Generative Music Examples
This piece is an interesting experience of a system designed to make music which works only mechanically when the car moves in a certain direction. One execution is a destructive process that probably won't allow the system to make the same music pattern within other play. I selected this piece as generative music because is a system with certain rules and a way of play it in order to make music.
Even I didn't find a performed version of this piece I got very impressed of the notation used for composing it. This is a piece for two modular synths composed by Spiegel in 1970. It is interesting how the music sheet turns into a drawing paper -well, in essence it is a drawing paper- who supports expressive shapes: for example the noise -I think it is noise- is a dense bunch of lines who moves in the space and mixed to get fused in the end of the piece.

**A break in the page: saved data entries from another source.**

(* ===== verification/CliqueProps.v ===== *)
(** * Proof-of-authority consensus: the votes (consensus/clique/snapshot.go)

    In every snapshot the tally counts the votes, each signer has at most one
    vote on an account and none on a lost cause, and the set of signers changes
    only by the votes of more than half of it. *)
From S2P Require Import Prelude GoMonad Clique.
Local Open Scope Z_scope.

Section votes.
Context `{CliqueLib}.

(** ** The exchange sort *)
Lemma exchange_pass_spec l : forall x,
  let r := exchange_pass x l in
  fst r :: snd r ≡ₚ x :: l /\ Forall (fun y => fst r <= y) (snd r) /\ length (snd r) = length l.
Proof.
  induction l as [|y l IH]; intros x; cbn; [by split_and!|].
  destruct (Z.gtb_spec x y) as [Hgt|Hle].
  - destruct (IH y) as (Hp & Hf & Hl). cbn. split_and!; [|constructor; [|done]|by rewrite Hl].
    + by rewrite Permutation_swap, Hp.
    + assert (Hy : y ∈ fst (exchange_pass y l) :: snd (exchange_pass y l)) by (rewrite Hp; by left).
      apply elem_of_cons in Hy as [<-|Hy]; [lia|]. rewrite Forall_forall in Hf. specialize (Hf y Hy). lia.
  - destruct (IH x) as (Hp & Hf & Hl). cbn. split_and!; [|constructor; [|done]|by rewrite Hl].
    + rewrite Permutation_swap, Hp. apply Permutation_swap.
    + assert (Hx : x ∈ fst (exchange_pass x l) :: snd (exchange_pass x l)) by (rewrite Hp; by left).
      apply elem_of_cons in Hx as [<-|Hx]; [lia|]. rewrite Forall_forall in Hf. specialize (Hf x Hx). lia.
Qed.

Lemma exchange_sort_spec n : forall l, length l = n ->
  exchange_sort n l ≡ₚ l /\ StronglySorted Z.le (exchange_sort n l).
Proof.
  induction n as [|n IH]; intros [|x l] Hl; try done; cbn; [by split; constructor|].
  destruct (exchange_pass_spec l x) as (Hp & Hf & Hlen). injection Hl as Hl.
  destruct (IH (snd (exchange_pass x l))) as [Hp' Hs]; [by rewrite Hlen|].
  split; [by rewrite Hp'|]. constructor; [done|]. apply Forall_forall. intros y Hy. rewrite Hp' in Hy.
  rewrite Forall_forall in Hf. by apply Hf.
Qed.

(** ** The tally *)
Definition votes_on (a : Z) (votes : list Vote) : list Vote := filter (fun v => v_Address v = a) votes.
#[local] Arguments votes_on : simpl never.

(** The tally of an account counts its votes, all in the direction that would
    change its side. *)
Definition tally_ok (s : Snapshot) (a : Z) : Prop :=
  match s_Tally s !! a with
  | Some t => t_Votes t = Z.of_nat (length (votes_on a (Votes s))) /\ 0 < t_Votes t /\
      t_Authorize t = bool_decide (a ∉ Signers s)
  | None => votes_on a (Votes s) = []
  end /\
  forall v, v ∈ Votes s -> v_Address v = a -> v_Authorize v = bool_decide (a ∉ Signers s).

Definition cast_by (v : Vote) : Z * Z := (v_Signer v, v_Address v).

Record snap_inv (s : Snapshot) : Prop := {
  inv_tally : forall a, tally_ok s a;
  inv_signer : forall v, v ∈ Votes s -> v_Signer v ∈ Signers s;
  inv_once : NoDup (cast_by <$> Votes s);
  inv_recent : forall k1 k2 a, Recents s !! k1 = Some a -> Recents s !! k2 = Some a -> k1 = k2
}.

Lemma votes_on_app a l1 l2 : votes_on a (l1 ++ l2) = votes_on a l1 ++ votes_on a l2.
Proof. apply filter_app. Qed.

(** Removing one vote and uncasting it. *)
Lemma remove_vote_tally s l1 v l2 a : Votes s = l1 ++ v :: l2 ->
  tally_ok s a -> tally_ok (with_votes (l1 ++ l2) (snd (uncast (v_Address v) (v_Authorize v) s))) a.
Proof.
  intros Hv [Ht Hd].
  assert (Hd' : forall v', v' ∈ l1 ++ l2 -> v_Address v' = a -> v_Authorize v' = bool_decide (a ∉ Signers s)).
  { intros v' Hin. apply Hd. rewrite Hv. apply elem_of_app in Hin as [?|?]; apply elem_of_app; [by left|right; by right]. }
  assert (Hsame : Signers (snd (uncast (v_Address v) (v_Authorize v) s)) = Signers s).
  { unfold uncast. repeat case_match; done. }
  assert (Hvo : forall b, votes_on b (Votes s) = votes_on b l1 ++ (if decide (v_Address v = b) then [v] else []) ++ votes_on b l2).
  { intros b. rewrite Hv. unfold votes_on. rewrite filter_app, filter_cons. destruct (decide (v_Address v = b)); reflexivity. }
  unfold tally_ok. cbn [Votes s_Tally with_votes Signers]. rewrite Hsame. split; [|done].
  destruct (decide (v_Address v = a)) as [<-|Hne].
  - rewrite (Hvo (v_Address v)), decide_True in Ht by done. rewrite (votes_on_app _ l1 l2).
    assert (Hdv : v_Authorize v = bool_decide (v_Address v ∉ Signers s)).
    { apply Hd; [|done]. rewrite Hv. apply elem_of_app. right. by left. }
    unfold uncast. destruct (s_Tally s !! v_Address v) as [t|]; [|by destruct (votes_on _ l1)].
    destruct Ht as (Hn & Hp & Ha). rewrite Ha, <- Hdv, Bool.eqb_reflx. cbn [negb].
    rewrite !length_app in Hn. cbn in Hn. rewrite Z.gtb_ltb. destruct (Z.ltb_spec 1 (t_Votes t)) as [Hgt|Hle]; cbn [snd with_tally s_Tally].
    + rewrite lookup_insert_eq. cbn [t_Votes t_Authorize]. rewrite length_app. split_and!; [lia|lia|congruence].
    + rewrite lookup_delete_eq. apply nil_length_inv. rewrite length_app. lia.
  - replace (s_Tally (snd (uncast (v_Address v) (v_Authorize v) s)) !! a) with (s_Tally s !! a).
    2: { unfold uncast. repeat case_match; cbn; rewrite ?lookup_insert_ne, ?lookup_delete_ne by done; done. }
    rewrite (Hvo a), decide_False in Ht by done. by rewrite votes_on_app.
Qed.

Listen to Terry Tiley's 'in C'
I listened a few versions of 'in C' I found in youtube. The one I liked the most is the version performed bay Brooklyn Raga Massive, a Brooklyn based collective of raga enthusiastic musicians who gather to listen and play raga music. Raga is an Indian style of music that can be defined as 'a melodic framework for improvisation. Each raga is an array of melodic structures with musical motifs, considered in the Indian tradition to have the ability to "color the mind" and affect the emotions of the audience' (source: wikipedia). Brooklyn Raga Massive: Terry Riley In C.
Other versions I listened:
- Terry Riley: In C, performed on 2012 Jan. 31 at CEU, Budapest
- Terry Riley - In C (1968) FULL ALBUM
- Terry Riley & s t a r g a z e – 'In C' – Boiler Room Amsterdam Live Performance
- In C (for solo electric guitar and electronics) by Terry Riley
Data sonification performance by Guillermo Montecinos for Generative Music class, NYU ITP Fall 2018.

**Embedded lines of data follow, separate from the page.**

Definition verifySeal_with (header : Header) (parents : list Header) : call unit :=
  number <-! deref (header_number header);;
  if number =? 0 then errs errUnknownBlock
  else
    snap <-! find (u64 (number - 1)) (ParentHash header) parents;;
    signer <-! lift (ecrecover header);;
    if negb (bool_decide (signer ∈ Signers snap)) then errs errUnauthorized
    else if signed_recently snap number signer then errs errUnauthorized
    else
      turn <-! deref (inturn snap number signer);;
      match Difficulty header with
      | None => gpanic
      | Some d =>
          if turn && negb (d =? diffInTurn) then errs errInvalidDifficulty
          else if negb turn && negb (d =? diffNoTurn) then errs errInvalidDifficulty
          else returns tt
      end.

(** The parent of the header: the last of the given ones, or the chain's. *)
Definition parent_of (header : Header) (number : Z) (parents : list Header) : option Header :=
  match last parents with
  | Some p => Some p
  | None => GetHeader chain (ParentHash header) (u64 (number - 1))
  end.

Definition checkpoint_signers (snap : Snapshot) : list Z := concat (Address_list <$> signers snap).

Definition verifyCascadingFields_with (header : Header) (parents : list Header) : call unit :=
  number <-! deref (header_number header);;
  if number =? 0 then returns tt
  else
    match parent_of header number parents with
    | None => errs ErrUnknownAncestor
    | Some parent =>
        pn <-! deref (header_number parent);;
        if negb (pn =? u64 (number - 1)) || negb (Header_Hash parent =? ParentHash header) then errs ErrUnknownAncestor
        else
          pt <-! deref (big_Uint64 (Time parent));;
          t <-! deref (big_Uint64 (Time header));;
          config <-! (c <-! the_state;; returns (c_config c));;
          if u64 (pt + Period config) >? t then errs ErrInvalidTimestamp
          else
            snap <-! find (u64 (number - 1)) (ParentHash header) parents;;
            if is_checkpoint (Epoch config) number &&
              negb (bool_decide
                (drop (Z.to_nat extraVanity) (take (length (Extra header) - Z.to_nat extraSeal) (Extra header)) =
                 checkpoint_signers snap))
            then errs errInvalidCheckpointSigners
            else verifySeal_with header parents
    end.

Definition verifyHeader_with (header : Header) (parents : list Header) : call unit :=
  match Number header with
  | None => errs errUnknownBlock
  | Some z =>
      config <-! (c <-! the_state;; returns (c_config c));;
      _ <-! lift (verify_fields now config header (u64 (Z.abs z)));;
      verifyCascadingFields_with header parents
  end.

End verification.

(** ** The snapshot of a block *)

(** The signers listed in the genesis header. *)
Definition genesis_signers (genesis : Header) : list Address :=
  (fun i => Address_of (take (Z.to_nat AddressLength)
              (drop (Z.to_nat extraVanity + i * Z.to_nat AddressLength) (Extra genesis)))) <$>
  seq 0 (Z.to_nat ((Z.of_nat (length (Extra genesis)) - extraVanity - extraSeal) ÷ AddressLength)).

Definition genesis_snapshot (genesis : Header) : Snapshot :=
  newSnapshot 0 (Header_Hash genesis) (genesis_signers genesis).

(** The snapshot found for the block [number], if it is a checkpoint. *)
Definition load_checkpoint (number : Z) (hash : Hash) : call (option Snapshot) :=
  if number mod checkpointInterval =? 0 then
    c <-! the_state;; returns (match loadSnapshot (c_db c) hash with Ok s => Some s | Err => None end)
  else returns None.

(** The header to gather and the parents left. *)
Definition gather (chain : ChainReader) (number : Z) (hash : Hash) (parents : list Header)
    : checked (Header * list Header) :=
  match last parents with
  | Some header =>
      if negb (Header_Hash header =? hash) then fails ErrUnknownAncestor
      else
        match header_number header with
        | Ret n => if negb (n =? number) then fails ErrUnknownAncestor else fine (header, removelast parents)
        | _ => Panic
        end
  | None =>
      match GetHeader chain hash number with
      | None => fails ErrUnknownAncestor
      | Some header => fine (header, parents)
      end
  end.

(** The gathered headers, last first, are applied on top of the snapshot found. *)
Definition apply_gathered (found : Snapshot * list Header) : call Snapshot :=
  c <-! the_state;;
  let headers := rev (snd found) in
  snap <-! lift (apply (Epoch (c_config c)) (fst found) headers);;
  _ <-! recents_Add snap;;
  if (s_Number snap mod checkpointInterval =? 0) && (0 <? Z.of_nat (length headers)) then
    _ <-! store_snapshot snap;; returns snap
  else returns snap.

Section search.
Context (now : Z) (chain : ChainReader).

Fixpoint find_snapshot (fuel : nat) (number : Z) (hash : Hash) (parents headers : list Header)
    : call (Snapshot * list Header) :=
  match fuel with
  | O => gfuel
  | S f =>
      cached <-! recents_Get hash;;
      match cached with
      | Some s => returns (s, headers)
      | None =>
          loaded <-! load_checkpoint number hash;;
          match loaded with
          | Some s => returns (s, headers)
          | None =>
              if number =? 0 then
                match GetHeaderByNumber chain 0 with
                | None => gpanic
                | Some genesis =>
                    _ <-! verifyHeader_with now chain
                            (fun n h ps => found <-! find_snapshot f n h ps [];; apply_gathered found) genesis [];;
                    let snap := genesis_snapshot genesis in
                    _ <-! store_snapshot snap;;
                    returns (snap, headers)
                end
              else
                g <-! lift (gather chain number hash parents);;
                find_snapshot f (u64 (number - 1)) (ParentHash (fst g)) (snd g) (headers ++ [fst g])
          end
      end
  end.

Definition snapshot (fuel : nat) (number : Z) (hash : Hash) (parents : list Header) : call Snapshot :=
  found <-! find_snapshot fuel number hash parents [];; apply_gathered found.

(** ** The engine's interface *)
Definition Author (header : Header) : call Address := lift (ecrecover header).

Definition verifyHeader (fuel : nat) := verifyHeader_with now chain (snapshot fuel).

Definition VerifyHeader (fuel : nat) (header : Header) : call unit := verifyHeader fuel header [].

(** The results of a batch, in order, each header verified with those before it
    as its parents. *)
Definition VerifyHeaders (fuel : nat) (headers : list Header) : go Clique (list (unit + CliqueError)) :=
  for_each (fun acc i =>
      match headers !! i with
      | Some header =>
          mbind (M := go Clique) (fun r => mret (acc ++ [r])) (verifyHeader fuel header (take i headers))
      | None => mret acc
      end) [] (seq 0 (length headers)).

Definition VerifyUncles (uncles : list Header) : bool := (length uncles =? 0)%nat.

Definition verifySeal (fuel : nat) := verifySeal_with (snapshot fuel).

Definition VerifySeal (fuel : nat) (header : Header) : call unit := verifySeal fuel header [].
(** Going back from the tip of a chain whose first part is stored, the engine
    finds the snapshot of some prefix, with the headers after it. *)
Definition stored_in_chain (stored : list Header) : Prop :=
  forall i h, stored !! i = Some h -> GetHeader chain (Header_Hash h) (Z.of_nat i + 1) = Some h.

Lemma gather_tip stored parents pre h : stored_in_chain stored -> chain_of (pre ++ [h]) ->
  stored ++ parents = pre ++ [h] -> exists stored' parents',
  gather chain (Z.of_nat (length (pre ++ [h]))) (Header_Hash h) parents = fine (h, parents') /\
  pre = stored' ++ parents' /\ stored_in_chain stored'.
Proof.
  intros Hst (Hc & Hp & Hh & Hmax)%chain_of_snoc E. unfold gather.
  assert (El : Z.of_nat (length (pre ++ [h])) = Z.of_nat (length pre) + 1) by (rewrite length_app; cbn; lia). rewrite El.
  destruct parents as [|x parents _] using rev_ind.
  - rewrite app_nil_r in E. subst stored. cbn [last]. exists pre, [].
    assert (Hg := Hst (length pre) h (list_lookup_middle pre [] h _ eq_refl)).
    rewrite Hg. split_and!; [done|by rewrite app_nil_r|].
    intros i y Hy. apply Hst. by apply lookup_app_l_Some.
  - rewrite app_assoc in E. apply app_inj_tail in E as [E ->]. rewrite last_snoc, Z.eqb_refl, Hh. cbn [negb].
    exists stored, parents. rewrite Z.eqb_refl. cbn [negb]. by rewrite removelast_last.
Qed.

Lemma load_checkpoint_run number h c : engine_ok c -> exists r,
  load_checkpoint number h c = Ret (inl r, c) /\ forall s, r = Some s -> replayed h s.
Proof.
  intros Hc. unfold load_checkpoint. destruct (_ =? 0); [|by exists None].
  eexists. split; [reflexivity|]. intros s. destruct (loadSnapshot (c_db c) h) as [s'|] eqn:E; [|done].
  intros [= <-]. by apply (ok_db _ Hc).
Qed.
(* ===== verification/StateTransitionProps.v ===== *)
(** * Gas is settled exactly

    Nothing of the gas a message buys is lost or made: the sender pays for what
    was used, the fees go to the coinbase, and the rest returns to the sender and
    to the pool of the block. *)
From S2P Require Import Prelude GoMonad StateTransition.
Local Open Scope Z_scope.

(** The documented behaviour of the state database and of the machine: balances
    change by what is added and subtracted, creating an absent account or
    setting a nonce changes none, a run returns part of the gas it was given. *)
Class EvmLaws `{EvmLib} : Prop := {
  AddBalance_spec : forall db a v b, GetBalance (AddBalance db a v) b = GetBalance db b + (if a =? b then v else 0);
  SubBalance_spec : forall db a v b, GetBalance (SubBalance db a v) b = GetBalance db b - (if a =? b then v else 0);
  CreateAccount_balance : forall db a b, Exist db a = false -> GetBalance (CreateAccount db a) b = GetBalance db b;
  SetNonce_balance : forall db a n b, GetBalance (SetNonce db a n) b = GetBalance db b;
  GetRefund_nonneg : forall db, 0 <= GetRefund db;
  evm_Create_gas : forall db a d gas v f, 0 <= gas -> 0 <= fst (fst (evm_Create db a d gas v f)) <= gas;
  evm_Call_gas : forall db a b d gas v w f, 0 <= gas -> 0 <= fst (fst (evm_Call db a b d gas v w f)) <= gas;
  TxGas_pos : 0 < TxGas;
  TxGasContractCreation_pos : 0 < TxGasContractCreation;
  TxDataNonZeroGas_nonneg : 0 <= TxDataNonZeroGas;
  TxDataZeroGas_nonneg : 0 <= TxDataZeroGas
}.

Section gas.
Context `{EL : EvmLib, Laws : !EvmLaws}.

Lemma ensure_balance a db b : GetBalance (ensure a db) b = GetBalance db b.
Proof. unfold ensure. destruct (Exist db a) eqn:E; [done|]. by apply CreateAccount_balance. Qed.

Nicolasa is a data sonification piece created from the real operation of the Chilean electric power system. The daily generation of the biggest dam power plants are used to create a sound landscape in which the voice of Nicolasa Quintremán demands to the Chilean Government and the Spanish Company Endesa to respect the territory of the Mapuche in southern Chile.

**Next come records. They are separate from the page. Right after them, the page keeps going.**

(* ===== verification/TxPoolProps.v ===== *)
(** * Properties of the transaction pool

    Every operation of the pool returns and keeps the invariant of TxPoolInv.v:
    the two lists of each account hold transactions of that account, each in one
    list only, all of them known by hash, and the price heap has an entry for
    every transaction. *)
From S2P Require Import Prelude GoMonad Heap TxList TxListProps TxPricedProps StateTransition TxPool TxPoolInv.
Local Open Scope Z_scope.

Section operations.
Context `{PL : PoolLib} `{!MapOrder Z Transaction} `{!MapOrder Z txList} `{Laws : !PoolLaws}.
Implicit Types p : TxPool.

(** What every operation but [add] leaves alone: transactions are forgotten, none
    is added. *)
Record frame (p p' : TxPool) : Prop := {
  fr_config : config p' = config p;
  fr_locals : locals p' = locals p;
  fr_all : all p' ⊆ all p
}.

#[export] Instance frame_preorder : PreOrder frame.
Proof.
  split; [by split|]. intros x y z [] []. split; [congruence..|]. by etrans.
Qed.

Lemma frame_same p p' : config p' = config p -> locals p' = locals p -> all p' = all p -> frame p p'.
Proof. intros ? ? E. split; [done..|by rewrite E]. Qed.

(** ** Where a transaction can be listed *)
Lemma unlisted_at D p tx : pool_ok_but D p ->
  at_ (pending p) (sender_of tx) (Tx_Nonce tx) <> Some tx -> at_ (queue p) (sender_of tx) (Tx_Nonce tx) <> Some tx ->
  unlisted p tx.
Proof.
  intros Hok H1 H2 a n. unfold sender_of in *.
  split; intros Ht; destruct (po_listed _ _ Hok a n tx) as (<- & Hs & _); auto; rewrite Hs in *; done.
Qed.

Lemma takes_nonces l out l' : takes l out l' -> NoDup (Tx_Nonce <$> out).
Proof.
  intros Ht. apply NoDup_fmap_2_strong; [|by apply Ht]. intros x y [Hx _]%(tk_out _ _ _ Ht) [Hy _]%(tk_out _ _ _ Ht) E.
  rewrite E in Hx. congruence.
Qed.

(** A transaction that is known, of the account, and in neither list. *)
Record loose (p : TxPool) (a : Z) (tx : Transaction) : Prop := {
  lo_sender : Tx_Sender tx = Ok a;
  lo_known : all p !! Tx_Hash tx = Some tx;
  lo_pending : at_ (pending p) a (Tx_Nonce tx) = None;
  lo_queue : at_ (queue p) a (Tx_Nonce tx) = None
}.

Lemma loose_sender p a tx : loose p a tx -> sender_of tx = a.
Proof. intros []. unfold sender_of. by destruct (Tx_Sender tx); simplify_eq. Qed.

Lemma loose_unlisted D p a tx : pool_ok_but D p -> loose p a tx -> unlisted p tx.
Proof.
  intros Hok Hl. apply (unlisted_at D); [done|..]; rewrite (loose_sender _ _ _ Hl); destruct Hl; congruence.
Qed.

Lemma taken_pending D p a l out l' tx : pool_ok_but D p -> pending p !! a = Some l -> takes l out l' -> tx ∈ out ->
  loose (with_pending (insert a l') p) a tx.
Proof.
  intros Hok Hl Ht Hin. destruct (tk_out _ _ _ Ht tx Hin) as [H1 H2].
  assert (Hat : at_ (pending p) a (Tx_Nonce tx) = Some tx) by by rewrite (at_list _ _ _ _ Hl).
  destruct (po_listed _ _ Hok a (Tx_Nonce tx) tx) as (_ & Hs & Ha); [by left|].
  split; [done|done|cbn|cbn]; [by rewrite at_insert, decide_True|].
  destruct (po_once _ _ Hok a (Tx_Nonce tx)); congruence.
Qed.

The original idea for this performance was to sonify the data of the entire Chilean power system in order to describe the internal interactions between the different kind of technologies that compose it. For that purpose, hydropower plants were going to be mapped to high pitch notes played by instruments as strings or piano, whilst thermal power plants -as coal or gas- were going to be mapped to low pitch notes, played by analog -robust- synths.
During my investigation I realized that this performance was an opportunity to unveil the political issues that underlie the development of the Chilean power system. In many cases, the construction of power plants has had an irreversible impact for the communities that live in the area before the projects were designed. This is the case of many small fishing creeks that were deeply affected by coal thermal power plants constructed in the shore near them, which used sea water to refresh their system, killing the fishes of the area. Similar cases occurred in southern areas were wind farms attempted to be installed in sacred land for indigenous communities which are protected by the Convention C169.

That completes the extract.